* Description of the task
This exercise asks for every line of the material that contains the word "index".

* Extracted records
=== Begin Enclosure ===
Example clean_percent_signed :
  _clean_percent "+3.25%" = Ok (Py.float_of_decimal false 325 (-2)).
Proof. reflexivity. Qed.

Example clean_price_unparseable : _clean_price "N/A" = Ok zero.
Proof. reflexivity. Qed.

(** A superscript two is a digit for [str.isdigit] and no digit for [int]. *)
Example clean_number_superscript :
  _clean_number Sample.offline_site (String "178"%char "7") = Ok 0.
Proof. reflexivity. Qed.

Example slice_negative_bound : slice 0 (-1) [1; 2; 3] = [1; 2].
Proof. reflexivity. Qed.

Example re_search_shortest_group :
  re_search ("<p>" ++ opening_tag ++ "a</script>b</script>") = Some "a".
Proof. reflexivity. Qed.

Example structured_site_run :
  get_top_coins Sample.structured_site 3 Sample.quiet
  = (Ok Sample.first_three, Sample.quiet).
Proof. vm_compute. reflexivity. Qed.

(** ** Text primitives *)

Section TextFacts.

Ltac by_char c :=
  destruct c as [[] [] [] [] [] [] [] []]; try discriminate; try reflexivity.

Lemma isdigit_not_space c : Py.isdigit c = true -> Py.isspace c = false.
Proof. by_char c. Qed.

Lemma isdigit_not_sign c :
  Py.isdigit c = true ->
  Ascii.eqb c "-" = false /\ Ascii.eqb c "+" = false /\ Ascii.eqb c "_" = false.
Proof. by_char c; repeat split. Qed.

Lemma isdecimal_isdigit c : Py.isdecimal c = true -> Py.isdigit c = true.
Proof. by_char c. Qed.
=== End Enclosure ===
=== Begin Enclosure ===
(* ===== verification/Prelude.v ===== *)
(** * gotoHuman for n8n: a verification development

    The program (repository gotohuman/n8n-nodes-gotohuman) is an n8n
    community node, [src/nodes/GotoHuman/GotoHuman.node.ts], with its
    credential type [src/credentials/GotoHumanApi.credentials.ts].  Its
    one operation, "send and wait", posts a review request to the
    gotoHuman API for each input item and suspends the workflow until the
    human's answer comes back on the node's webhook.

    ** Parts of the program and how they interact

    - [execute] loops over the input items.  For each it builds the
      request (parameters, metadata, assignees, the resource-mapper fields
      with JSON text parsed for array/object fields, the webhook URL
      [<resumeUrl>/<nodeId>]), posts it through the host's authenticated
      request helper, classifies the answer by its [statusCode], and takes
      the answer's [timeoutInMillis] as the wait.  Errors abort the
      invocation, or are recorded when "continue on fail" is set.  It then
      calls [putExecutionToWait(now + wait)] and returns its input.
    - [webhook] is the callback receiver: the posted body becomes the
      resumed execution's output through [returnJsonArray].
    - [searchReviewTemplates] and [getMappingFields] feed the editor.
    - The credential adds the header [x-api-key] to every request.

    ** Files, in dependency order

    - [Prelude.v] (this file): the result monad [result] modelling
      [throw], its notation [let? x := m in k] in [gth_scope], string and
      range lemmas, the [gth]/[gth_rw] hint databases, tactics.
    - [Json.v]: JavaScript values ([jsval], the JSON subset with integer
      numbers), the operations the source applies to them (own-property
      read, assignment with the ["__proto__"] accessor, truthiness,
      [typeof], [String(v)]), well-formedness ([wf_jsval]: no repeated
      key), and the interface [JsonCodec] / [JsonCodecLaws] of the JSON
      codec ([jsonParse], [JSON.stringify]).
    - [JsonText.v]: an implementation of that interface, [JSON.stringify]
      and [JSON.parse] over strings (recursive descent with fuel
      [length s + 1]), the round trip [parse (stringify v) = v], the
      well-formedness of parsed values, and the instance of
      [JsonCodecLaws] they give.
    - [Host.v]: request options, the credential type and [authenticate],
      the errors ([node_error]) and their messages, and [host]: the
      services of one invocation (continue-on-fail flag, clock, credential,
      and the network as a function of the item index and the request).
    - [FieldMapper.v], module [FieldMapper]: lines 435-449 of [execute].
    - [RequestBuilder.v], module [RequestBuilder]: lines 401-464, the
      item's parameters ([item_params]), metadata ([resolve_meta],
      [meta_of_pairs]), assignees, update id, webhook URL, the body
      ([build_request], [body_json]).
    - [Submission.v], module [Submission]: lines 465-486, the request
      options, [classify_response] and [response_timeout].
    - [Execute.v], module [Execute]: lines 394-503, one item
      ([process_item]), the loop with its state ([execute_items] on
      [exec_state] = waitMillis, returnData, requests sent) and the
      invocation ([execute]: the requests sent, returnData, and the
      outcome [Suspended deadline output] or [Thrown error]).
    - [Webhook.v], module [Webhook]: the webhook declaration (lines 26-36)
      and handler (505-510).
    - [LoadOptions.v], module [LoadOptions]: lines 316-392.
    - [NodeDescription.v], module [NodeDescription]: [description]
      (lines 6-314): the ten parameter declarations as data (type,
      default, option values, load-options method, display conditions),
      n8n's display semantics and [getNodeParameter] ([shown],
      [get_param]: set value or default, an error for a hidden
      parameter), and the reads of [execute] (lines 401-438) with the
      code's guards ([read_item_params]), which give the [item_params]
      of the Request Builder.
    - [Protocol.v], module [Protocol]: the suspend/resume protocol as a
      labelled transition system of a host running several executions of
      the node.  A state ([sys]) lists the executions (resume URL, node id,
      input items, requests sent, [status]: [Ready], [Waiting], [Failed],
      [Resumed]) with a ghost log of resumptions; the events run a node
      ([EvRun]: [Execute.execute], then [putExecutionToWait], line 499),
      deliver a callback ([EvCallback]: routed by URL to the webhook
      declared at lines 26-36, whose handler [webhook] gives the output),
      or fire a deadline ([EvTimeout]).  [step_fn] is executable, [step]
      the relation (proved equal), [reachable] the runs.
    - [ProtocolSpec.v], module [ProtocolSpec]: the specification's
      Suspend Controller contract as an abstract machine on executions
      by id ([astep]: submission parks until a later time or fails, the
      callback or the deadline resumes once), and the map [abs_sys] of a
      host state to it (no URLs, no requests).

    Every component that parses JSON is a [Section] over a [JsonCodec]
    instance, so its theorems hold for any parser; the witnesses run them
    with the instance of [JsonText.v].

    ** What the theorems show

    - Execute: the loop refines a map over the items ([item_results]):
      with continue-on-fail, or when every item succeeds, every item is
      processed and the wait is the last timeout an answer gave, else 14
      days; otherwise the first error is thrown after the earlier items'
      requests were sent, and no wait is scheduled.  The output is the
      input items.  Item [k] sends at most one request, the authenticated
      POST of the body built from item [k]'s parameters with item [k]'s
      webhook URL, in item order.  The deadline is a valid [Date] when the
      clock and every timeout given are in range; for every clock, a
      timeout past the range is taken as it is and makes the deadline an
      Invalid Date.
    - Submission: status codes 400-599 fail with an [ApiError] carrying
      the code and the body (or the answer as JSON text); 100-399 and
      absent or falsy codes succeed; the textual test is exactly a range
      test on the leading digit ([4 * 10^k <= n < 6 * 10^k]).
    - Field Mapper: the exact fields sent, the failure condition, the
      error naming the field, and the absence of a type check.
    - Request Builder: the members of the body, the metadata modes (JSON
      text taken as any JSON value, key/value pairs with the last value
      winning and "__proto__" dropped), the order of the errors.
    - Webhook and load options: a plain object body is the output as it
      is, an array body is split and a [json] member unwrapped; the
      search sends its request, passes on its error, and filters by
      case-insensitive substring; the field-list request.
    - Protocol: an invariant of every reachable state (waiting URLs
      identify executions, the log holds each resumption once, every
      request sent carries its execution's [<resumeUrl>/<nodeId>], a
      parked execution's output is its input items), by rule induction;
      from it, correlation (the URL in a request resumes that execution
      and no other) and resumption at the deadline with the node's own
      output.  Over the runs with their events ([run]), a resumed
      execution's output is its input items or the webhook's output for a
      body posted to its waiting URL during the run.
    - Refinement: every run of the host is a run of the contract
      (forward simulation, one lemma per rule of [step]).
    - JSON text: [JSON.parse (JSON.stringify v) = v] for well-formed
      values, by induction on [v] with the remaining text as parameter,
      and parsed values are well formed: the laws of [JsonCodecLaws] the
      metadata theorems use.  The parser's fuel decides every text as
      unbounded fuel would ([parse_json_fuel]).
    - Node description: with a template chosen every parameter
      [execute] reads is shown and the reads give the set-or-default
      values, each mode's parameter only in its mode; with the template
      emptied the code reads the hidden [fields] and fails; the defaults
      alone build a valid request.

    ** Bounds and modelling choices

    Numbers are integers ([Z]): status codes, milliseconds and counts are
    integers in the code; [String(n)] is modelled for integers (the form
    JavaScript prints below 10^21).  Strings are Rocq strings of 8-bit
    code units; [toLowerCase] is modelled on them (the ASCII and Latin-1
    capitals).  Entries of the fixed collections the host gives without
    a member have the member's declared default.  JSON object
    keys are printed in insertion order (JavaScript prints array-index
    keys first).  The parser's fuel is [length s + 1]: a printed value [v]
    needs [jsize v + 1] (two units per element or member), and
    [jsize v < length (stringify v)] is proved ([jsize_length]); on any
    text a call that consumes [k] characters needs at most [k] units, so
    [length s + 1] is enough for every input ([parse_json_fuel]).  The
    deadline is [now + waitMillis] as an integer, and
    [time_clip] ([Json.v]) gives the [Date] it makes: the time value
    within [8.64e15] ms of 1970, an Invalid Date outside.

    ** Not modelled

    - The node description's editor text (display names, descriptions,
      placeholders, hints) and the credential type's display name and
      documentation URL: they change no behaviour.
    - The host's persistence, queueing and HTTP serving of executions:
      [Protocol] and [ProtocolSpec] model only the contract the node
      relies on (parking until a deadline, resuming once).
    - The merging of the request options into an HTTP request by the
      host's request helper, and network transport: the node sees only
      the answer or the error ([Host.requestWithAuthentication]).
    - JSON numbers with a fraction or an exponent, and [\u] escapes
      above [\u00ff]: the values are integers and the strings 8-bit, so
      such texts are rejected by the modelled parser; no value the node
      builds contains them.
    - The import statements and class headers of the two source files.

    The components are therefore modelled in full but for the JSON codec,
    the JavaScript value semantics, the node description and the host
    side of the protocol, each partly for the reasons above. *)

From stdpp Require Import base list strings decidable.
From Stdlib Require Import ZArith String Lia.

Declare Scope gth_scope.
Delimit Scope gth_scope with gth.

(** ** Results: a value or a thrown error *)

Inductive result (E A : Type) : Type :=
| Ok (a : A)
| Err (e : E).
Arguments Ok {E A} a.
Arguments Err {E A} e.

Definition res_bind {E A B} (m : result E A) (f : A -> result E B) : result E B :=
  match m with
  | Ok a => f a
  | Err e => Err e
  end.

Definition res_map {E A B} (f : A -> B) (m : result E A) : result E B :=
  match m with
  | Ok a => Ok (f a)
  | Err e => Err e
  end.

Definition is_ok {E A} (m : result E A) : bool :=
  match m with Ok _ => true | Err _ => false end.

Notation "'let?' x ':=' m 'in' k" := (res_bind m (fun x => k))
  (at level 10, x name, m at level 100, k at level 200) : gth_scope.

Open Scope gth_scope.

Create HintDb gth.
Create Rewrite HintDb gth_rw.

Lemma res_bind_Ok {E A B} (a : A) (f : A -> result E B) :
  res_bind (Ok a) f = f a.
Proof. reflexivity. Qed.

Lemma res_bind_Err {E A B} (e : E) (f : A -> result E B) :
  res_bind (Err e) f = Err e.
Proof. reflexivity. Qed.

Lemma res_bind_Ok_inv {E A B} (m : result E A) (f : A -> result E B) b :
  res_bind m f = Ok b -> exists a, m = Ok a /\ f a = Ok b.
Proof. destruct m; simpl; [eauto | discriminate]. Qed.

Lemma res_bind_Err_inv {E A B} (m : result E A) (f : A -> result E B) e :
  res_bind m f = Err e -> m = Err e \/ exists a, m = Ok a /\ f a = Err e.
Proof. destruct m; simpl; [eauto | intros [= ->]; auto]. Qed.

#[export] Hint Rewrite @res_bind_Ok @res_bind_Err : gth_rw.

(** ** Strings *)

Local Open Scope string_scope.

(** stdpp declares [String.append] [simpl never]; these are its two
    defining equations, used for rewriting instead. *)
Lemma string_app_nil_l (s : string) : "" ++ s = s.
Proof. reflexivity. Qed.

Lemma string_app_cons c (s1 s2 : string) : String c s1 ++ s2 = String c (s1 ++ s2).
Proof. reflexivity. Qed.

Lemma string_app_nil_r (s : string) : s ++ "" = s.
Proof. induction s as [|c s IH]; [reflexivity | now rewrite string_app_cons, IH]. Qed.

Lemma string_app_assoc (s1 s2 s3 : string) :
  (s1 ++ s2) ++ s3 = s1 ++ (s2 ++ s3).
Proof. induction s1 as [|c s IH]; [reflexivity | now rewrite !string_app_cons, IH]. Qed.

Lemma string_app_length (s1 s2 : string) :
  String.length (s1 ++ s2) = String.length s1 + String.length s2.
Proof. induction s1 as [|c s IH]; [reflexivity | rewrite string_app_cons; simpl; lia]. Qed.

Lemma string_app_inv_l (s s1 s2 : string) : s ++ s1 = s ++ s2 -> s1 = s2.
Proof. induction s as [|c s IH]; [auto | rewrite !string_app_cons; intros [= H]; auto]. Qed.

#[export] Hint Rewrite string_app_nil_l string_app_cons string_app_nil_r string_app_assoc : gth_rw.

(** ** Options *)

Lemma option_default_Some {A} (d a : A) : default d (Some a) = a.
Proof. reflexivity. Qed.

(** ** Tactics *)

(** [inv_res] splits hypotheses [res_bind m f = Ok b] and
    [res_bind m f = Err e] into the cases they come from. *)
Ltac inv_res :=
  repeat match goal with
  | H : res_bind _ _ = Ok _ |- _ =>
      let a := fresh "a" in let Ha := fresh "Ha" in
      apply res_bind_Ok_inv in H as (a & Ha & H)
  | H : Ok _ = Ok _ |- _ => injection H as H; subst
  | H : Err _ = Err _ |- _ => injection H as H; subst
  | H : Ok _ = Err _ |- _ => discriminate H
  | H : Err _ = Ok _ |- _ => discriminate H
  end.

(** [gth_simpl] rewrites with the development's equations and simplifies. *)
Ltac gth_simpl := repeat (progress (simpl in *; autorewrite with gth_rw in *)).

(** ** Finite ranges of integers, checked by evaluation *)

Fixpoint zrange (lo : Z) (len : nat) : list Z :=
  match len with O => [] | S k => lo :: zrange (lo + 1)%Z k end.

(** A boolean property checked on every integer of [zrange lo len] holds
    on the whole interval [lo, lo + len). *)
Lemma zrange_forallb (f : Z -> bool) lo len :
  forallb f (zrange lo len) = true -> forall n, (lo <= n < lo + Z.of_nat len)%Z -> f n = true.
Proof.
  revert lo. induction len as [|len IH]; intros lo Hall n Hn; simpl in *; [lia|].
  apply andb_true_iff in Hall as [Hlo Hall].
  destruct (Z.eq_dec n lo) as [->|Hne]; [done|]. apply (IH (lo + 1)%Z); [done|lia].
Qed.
=== End Enclosure ===
* Problem solution
      and the network as a function of the item index and the request).
    keys are printed in insertion order (JavaScript prints array-index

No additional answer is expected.